Model Overview
LeoScorpius-7B is a 7 billion parameter language model developed by viethq188. This model was created through a slerp merge process, combining two distinct base models: viethq188/Rabbit-7B-v2-DPO-Chat and v1olet/v1olet_marcoroni-go-bruins-merge-7B. The merge operation, performed using mergekit, specifically integrated layers from AIDC-ai-business/Marcoroni-7B-v3 and Q-bert/MetaMath-Cybertron-Starling.
Key Characteristics
- Architecture: A merged model combining elements from DPO-tuned and Marcoroni-based models, suggesting a blend of instruction-following and potentially mathematical reasoning capabilities.
- Parameter Count: 7 billion parameters, offering a balance between performance and computational efficiency.
- Context Length: Supports an 8192-token context window, suitable for handling moderately long inputs and generating coherent responses.
- Merge Method: Utilizes a slerp (spherical linear interpolation) merge, which is often employed to combine the strengths of different models while maintaining performance.
Usage and Template
This model is designed to be used with an Alpaca-style instruction template for optimal performance.
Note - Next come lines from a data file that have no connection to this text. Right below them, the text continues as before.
(** * WhoWasWhen: the query pipeline of [ruler-query.go]

    A shallow embedding of the query interpretation, retrieval predicates,
    merge/count and formatting code of [src/pkg/ruler-query.go], and the
    properties of it that the specification states.

    Conventions.
    - A Go [string] is a Rocq [string] (a sequence of bytes).
    - A Go [int] is a [Z] in the 64-bit two's-complement range; the only
      arithmetic that can leave the range ([-year] in [formatYear]) has its
      wrap-around written out with [int_wrap].
    - A Go [map] is a [gmap]; where the code ranges over a map, the iteration
      order is an explicit argument, constrained to be a permutation of the
      map's entries (Go leaves the order unspecified).
    - The SQLite store is an external collaborator: the predicates the code
      sends to it ([LIKE], [BETWEEN], [CAST(.. AS TEXT)]) are modelled by
      their SQLite semantics on an INTEGER year column. *)

From Stdlib Require Import ZArith Ascii String List Bool Lia.
From Stdlib Require Import Decimal DecimalString DecimalZ DecimalPos.
From Stdlib Require Import Sorting.Sorted Sorting.Permutation.
From stdpp Require Import base option list gmap strings.

Local Open Scope string_scope.
Local Open Scope Z_scope.

(* ===================================================================== *)
(** * Go runtime: strings, integers, [strconv], [strings] *)
(* ===================================================================== *)

Module Go.

(** 64-bit [int]. *)
Definition min_int : Z := - 2 ^ 63.
Definition max_int : Z := 2 ^ 63 - 1.
Definition int_wrap (z : Z) : Z := (z + 2 ^ 63) mod 2 ^ 64 - 2 ^ 63.

(** [strconv.Itoa] and the ["%d"] verb: the decimal rendering of an
    integer, with a leading minus sign for negative values. *)
Definition Itoa (z : Z) : string := NilZero.string_of_int (Z.to_int z).

(** The decimal reading of [-?digits]; [None] for any other text. *)
Definition parse_decimal (s : string) : option Z :=
  option_map Z.of_int (NilZero.int_of_string s).

(** [strconv.Atoi] with the error dropped ([n, _ := strconv.Atoi(s)]):
    an optional sign and decimal digits; 0 on a syntax error and the
    nearest bound on a range error. *)
Definition Atoi (s : string) : Z :=
  let body := match s with
              | String "+"%char s' =>
                  match s' with
                  | String "-"%char _ => None
                  | _ => parse_decimal s'
                  end
              | _ => parse_decimal s
              end in
  match body with
  | None => 0
  | Some z => if z <? min_int then min_int
              else if max_int <? z then max_int else z
  end.

(** [len(s)]. *)
Definition len (s : string) : nat := String.length s.

(** [strings.HasPrefix]. *)
Fixpoint HasPrefix (s p : string) {struct p} : bool :=
  match p with
  | EmptyString => true
  | String c p' =>
      match s with
      | EmptyString => false
      | String d s' => Ascii.eqb c d && HasPrefix s' p'
      end
  end.

(** [strings.Contains]. *)
Fixpoint Contains (s sub : string) : bool :=
  HasPrefix s sub ||
  match s with
  | EmptyString => false
  | String _ s' => Contains s' sub
  end.

(** One byte of [strings.ToLower]: the ASCII letters [A]..[Z] move to
    [a]..[z]; every other byte is kept. *)
Definition lower_byte (c : ascii) : ascii :=
  let n := nat_of_ascii c in
  if ((65 <=? n) && (n <=? 90))%nat then ascii_of_nat (n + 32) else c.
The recommended format is:
{system}
### Instruction:
{prompt}
### Response:
Potential Use Cases
Given its merged origins, LeoScorpius-7B is likely suitable for a range of general-purpose language tasks, including:
- Instruction following and chat applications.
- Text generation and summarization.
- Tasks benefiting from a model with combined DPO tuning and potentially enhanced reasoning components.